Instructions to follow:
The answer must be every line of the records below that contains the word "exists".

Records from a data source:

===============

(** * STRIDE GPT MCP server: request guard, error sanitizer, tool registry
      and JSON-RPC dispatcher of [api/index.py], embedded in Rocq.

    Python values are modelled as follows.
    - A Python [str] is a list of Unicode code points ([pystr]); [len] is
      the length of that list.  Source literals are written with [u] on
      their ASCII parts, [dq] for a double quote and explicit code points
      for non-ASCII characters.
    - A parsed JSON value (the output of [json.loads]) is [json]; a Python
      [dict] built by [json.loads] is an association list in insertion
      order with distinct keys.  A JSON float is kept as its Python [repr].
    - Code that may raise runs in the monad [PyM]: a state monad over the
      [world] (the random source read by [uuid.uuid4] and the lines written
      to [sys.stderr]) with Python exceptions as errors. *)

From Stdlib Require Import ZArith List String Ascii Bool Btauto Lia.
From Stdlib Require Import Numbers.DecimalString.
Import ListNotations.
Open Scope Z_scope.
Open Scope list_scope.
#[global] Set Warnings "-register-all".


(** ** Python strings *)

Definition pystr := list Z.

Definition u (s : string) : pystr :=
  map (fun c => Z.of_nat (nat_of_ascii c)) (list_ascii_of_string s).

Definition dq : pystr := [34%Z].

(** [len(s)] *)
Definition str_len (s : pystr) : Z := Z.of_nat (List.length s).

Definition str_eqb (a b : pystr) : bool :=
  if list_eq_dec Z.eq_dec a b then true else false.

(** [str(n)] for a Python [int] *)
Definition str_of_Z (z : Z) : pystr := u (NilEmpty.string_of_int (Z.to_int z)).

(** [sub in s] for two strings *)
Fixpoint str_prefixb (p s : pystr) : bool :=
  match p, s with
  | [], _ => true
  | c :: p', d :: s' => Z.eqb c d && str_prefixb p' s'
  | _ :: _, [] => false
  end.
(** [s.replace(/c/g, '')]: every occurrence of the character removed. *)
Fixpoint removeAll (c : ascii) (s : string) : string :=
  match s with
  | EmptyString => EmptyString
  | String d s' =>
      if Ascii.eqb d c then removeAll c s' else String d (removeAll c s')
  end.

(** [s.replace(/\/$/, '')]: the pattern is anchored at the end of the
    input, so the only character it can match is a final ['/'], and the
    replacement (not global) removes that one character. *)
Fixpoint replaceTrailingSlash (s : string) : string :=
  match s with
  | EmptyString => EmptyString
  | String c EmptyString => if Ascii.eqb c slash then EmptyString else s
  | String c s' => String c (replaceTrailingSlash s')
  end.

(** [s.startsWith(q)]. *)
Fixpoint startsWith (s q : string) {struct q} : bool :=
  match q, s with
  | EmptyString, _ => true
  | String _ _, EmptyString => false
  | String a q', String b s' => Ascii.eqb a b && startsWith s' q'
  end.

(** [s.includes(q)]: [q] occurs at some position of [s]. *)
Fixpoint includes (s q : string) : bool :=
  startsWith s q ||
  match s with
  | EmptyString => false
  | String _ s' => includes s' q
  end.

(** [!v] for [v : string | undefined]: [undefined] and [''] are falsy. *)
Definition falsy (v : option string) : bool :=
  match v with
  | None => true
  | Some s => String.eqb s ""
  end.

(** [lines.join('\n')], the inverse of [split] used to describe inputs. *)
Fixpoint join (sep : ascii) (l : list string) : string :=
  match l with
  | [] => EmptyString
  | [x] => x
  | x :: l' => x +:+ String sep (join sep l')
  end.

===============

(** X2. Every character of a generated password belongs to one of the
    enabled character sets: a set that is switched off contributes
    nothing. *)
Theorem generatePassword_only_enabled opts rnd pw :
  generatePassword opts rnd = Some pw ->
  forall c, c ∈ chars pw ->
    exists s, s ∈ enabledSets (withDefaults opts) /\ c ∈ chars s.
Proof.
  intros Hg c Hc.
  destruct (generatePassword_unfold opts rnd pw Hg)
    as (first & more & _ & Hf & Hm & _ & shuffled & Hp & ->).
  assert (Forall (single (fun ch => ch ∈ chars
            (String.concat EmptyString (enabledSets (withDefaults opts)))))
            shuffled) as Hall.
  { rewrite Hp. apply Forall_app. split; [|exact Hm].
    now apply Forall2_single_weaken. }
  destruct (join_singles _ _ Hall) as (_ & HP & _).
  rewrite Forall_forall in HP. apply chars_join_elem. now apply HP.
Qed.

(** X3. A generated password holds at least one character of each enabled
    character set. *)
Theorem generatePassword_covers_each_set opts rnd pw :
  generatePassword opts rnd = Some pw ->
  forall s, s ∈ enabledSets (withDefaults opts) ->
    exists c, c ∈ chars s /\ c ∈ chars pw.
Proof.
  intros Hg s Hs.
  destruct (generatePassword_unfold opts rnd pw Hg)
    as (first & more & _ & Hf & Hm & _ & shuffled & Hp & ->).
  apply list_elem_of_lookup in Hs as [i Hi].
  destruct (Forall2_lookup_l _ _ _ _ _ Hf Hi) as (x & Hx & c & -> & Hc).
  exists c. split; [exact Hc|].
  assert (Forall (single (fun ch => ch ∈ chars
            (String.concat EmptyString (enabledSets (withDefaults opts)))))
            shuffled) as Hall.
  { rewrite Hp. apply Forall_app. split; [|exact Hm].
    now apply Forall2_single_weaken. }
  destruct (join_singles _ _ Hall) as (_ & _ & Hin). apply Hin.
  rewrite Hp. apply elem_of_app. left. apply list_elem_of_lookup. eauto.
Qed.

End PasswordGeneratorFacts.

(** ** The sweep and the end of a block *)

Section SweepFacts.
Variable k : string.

===============

Reply:
    exists s, s ∈ enabledSets (withDefaults opts) /\ c ∈ chars s.
    exists c, c ∈ chars s /\ c ∈ chars pw.
  exists c. split; [exact Hc|].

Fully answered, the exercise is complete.